══ EXTRACTED MATERIAL ══
(** * Outreach orchestration core: a shallow embedding and its properties

    The services under [api/services/leads] are embedded as Rocq functions
    on explicit service states:

    - [Spintax]       : [spintax_service.py]
    - [Scheduler]     : [smart_scheduler_service.py]
    - [ProxyPool]     : [proxy_pool_service.py]
    - [FollowBack]    : [follow_back_detector_service.py]
    - [Conversation]  : [conversation_flow_service.py]
    - [AutomationExecutor] : the part of [automation_executor_service.py]
      that drives the scheduler

    Conventions shared by all modules.

    - A Python [str] is a [string]: the UTF-8 bytes of the text.  Literal
      search, [split], [replace] and the negated class [[^{}]] act on such
      bytes exactly as they act on code points.  Character classification
      ([lower], [strip], [\b]) is exact on ASCII; bytes above 127 are taken
      to be caseless, non-blank, non-word symbols.
    - [datetime] values are integers: microseconds on the naive local time
      line, counted from a midnight.  Every operation that reads
      [datetime.now()] receives the reading as its argument [now]; the
      readings made during one call are taken to be one instant, except
      around an awaited request or driver action, where the reading before
      and the reading after are two arguments.
    - Rocq has one name space for the fields of all records of a module:
      where two dataclasses of a service share a field name, the field of
      the second carries a prefix ([sa_id], [flow_variables],
      [response_metadata], ...).
    - [random] is a stream of draws [rng : nat -> nat], or a single draw
      [r : nat] where one is made; a statement that holds for every draw
      holds for every run of the generator.
    - What lies outside the program (the request through a proxy, the
      browser driver, the follower probe) is an argument giving its
      outcome: a value or a raised exception.
    - A keyed registry whose iteration order is never observed is a [gmap];
      a dict that is iterated is an insertion-ordered association list
      ([PyDict]).
    - A raised exception is the [Raise] case of [result]. *)

From Stdlib Require Import ZArith List String Ascii Bool Lia SpecFloat.
From stdpp Require Import gmap strings pretty.
Import ListNotations.

Open Scope string_scope.
Open Scope Z_scope.

(** ** Python runtime: exceptions, truthiness, ordered dicts *)

Inductive exn : Type :=
| TypeError (msg : string)
| ValueError (msg : string)
| OverflowError (msg : string)
| NoAvailableProxyError (msg : string)
| Exception (msg : string).

(** [str(e)] *)
Definition exn_str (e : exn) : string :=
  match e with
  | TypeError msg | ValueError msg | OverflowError msg
  | NoAvailableProxyError msg | Exception msg => msg
  end.

Inductive result (A : Type) : Type :=
| Ok (a : A)
| Raise (e : exn).
Arguments Ok {A} a.
Arguments Raise {A} e.

Definition datetime := Z.

Definition microseconds_per_second : Z := 1000000.
Definition timedelta_seconds (n : Z) : Z := n * microseconds_per_second.
Definition timedelta_minutes (n : Z) : Z := timedelta_seconds (60 * n).
Definition timedelta_hours (n : Z) : Z := timedelta_minutes (60 * n).
Definition timedelta_days (n : Z) : Z := timedelta_hours (24 * n).

(** [bool(s)] for an optional string: [None] and [""] are falsy. *)
Definition truthy_str (o : option string) : bool :=
  match o with
  | Some s => negb (s =? "")%string
  | None => false
  end.

(** Insertion-ordered dictionary with string keys: [d[k] = v] overwrites in
    place when [k] is present and appends otherwise. *)
Module PyDict.
Section Dict.
Context {V : Type}.

Definition t := list (string * V).

Fixpoint get (d : t) (k : string) : option V :=
  match d with
  | [] => None
  | (k', v) :: d' => if (k' =? k)%string then Some v else get d' k
  end.

Definition contains (d : t) (k : string) : bool :=
  match get d k with Some _ => true | None => false end.

Fixpoint set (d : t) (k : string) (v : V) : t :=
  match d with
  | [] => [(k, v)]
  | (k', v') :: d' =>
      if (k' =? k)%string then (k', v) :: d' else (k', v') :: set d' k v
  end.

Fixpoint del (d : t) (k : string) : t :=
  match d with
  | [] => []
  | (k', v') :: d' => if (k' =? k)%string then d' else (k', v') :: del d' k
  end.

Definition values (d : t) : list V := map snd d.
Definition keys (d : t) : list string := map fst d.

End Dict.
Arguments t V : clear implicits.
End PyDict.

(** ** Text helpers ([str] methods used by the services) *)

Fixpoint str_count (ch : ascii) (s : string) : nat :=
  match s with
  | "" => 0%nat
  | String c s' => ((if (c =? ch)%char then 1 else 0) + str_count ch s')%nat
  end.

(** [s.split(sep)] for a one-character separator: never the empty list. *)
Fixpoint str_split (sep : ascii) (s : string) : list string :=
  match s with
  | "" => [""]
  | String c s' =>
      if (c =? sep)%char then "" :: str_split sep s'
      else match str_split sep s' with
           | h :: t => String c h :: t
           | [] => [String c ""]
           end
  end.

(** [s.replace(old, new)] for non-empty [old]: occurrences are replaced
    left to right without overlap.  [skip] counts the characters of an
    occurrence that remain to be dropped. *)
Fixpoint str_replace_from (old new : string) (skip : nat) (s : string) : string :=
  match s with
  | "" => ""
  | String c s' =>
      match skip with
      | S k => str_replace_from old new k s'
      | O =>
          if String.prefix old s
          then new +:+ str_replace_from old new (String.length old - 1) s'
          else String c (str_replace_from old new 0 s')
      end
  end.

Definition str_replace (old new s : string) : string :=
  str_replace_from old new 0 s.

(** Python's [str.isspace] on ASCII: TAB..CR, FS..US and space. *)
Definition is_space (c : ascii) : bool :=
  let n := nat_of_ascii c in
  ((9 <=? n) && (n <=? 13) || (28 <=? n) && (n <=? 32))%nat.

Fixpoint lstrip (s : string) : string :=
  match s with
  | "" => ""
  | String c s' => if is_space c then lstrip s' else s
  end.

Fixpoint rstrip (s : string) : string :=
  match s with
  | "" => ""
  | String c s' =>
      match rstrip s' with
      | "" => if is_space c then "" else String c ""
      | r => String c r
      end
  end.

Definition str_strip (s : string) : string := rstrip (lstrip s).

Fixpoint str_contains_char (ch : ascii) (s : string) : bool :=
  match s with
  | "" => false
  | String c s' => (c =? ch)%char || str_contains_char ch s'
  end.

(** [l[:limit]]: a negative limit counts from the end. *)
Definition slice_to {A : Type} (l : list A) (limit : Z) : list A :=
  if 0 <=? limit then firstn (Z.to_nat limit) l
  else firstn (List.length l - Z.to_nat (- limit)) l.

(** [random.choice(l)] on the draw [r]; [l] is never empty where it is used. *)
Definition random_choice (r : nat) (l : list string) : string :=
  nth (r mod List.length l) l "".

(** ** spintax_service.py *)

Module Spintax.

Record MessageTemplate := {
  id : string;
  name : string;
  template : string;
  variables : list string;
  category : string;
  platform : string;
  language : string;
  success_count : Z;
  total_used : Z;
  created_at : datetime
}.

Record GeneratedMessage := {
  template_id : string;
  content : string;
  variables_used : PyDict.t string;
  generated_at : datetime
}.

Record SpintaxService := {
  _templates : gmap string MessageTemplate
}.

Definition is_brace (c : ascii) : bool := (c =? "{")%char || (c =? "}")%char.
═══
WHAT THE EXERCISE ASKS: Count how many lines in the records above hold the word "false", and answer with that number alone.

OUTPUT OF THE EXERCISE: 3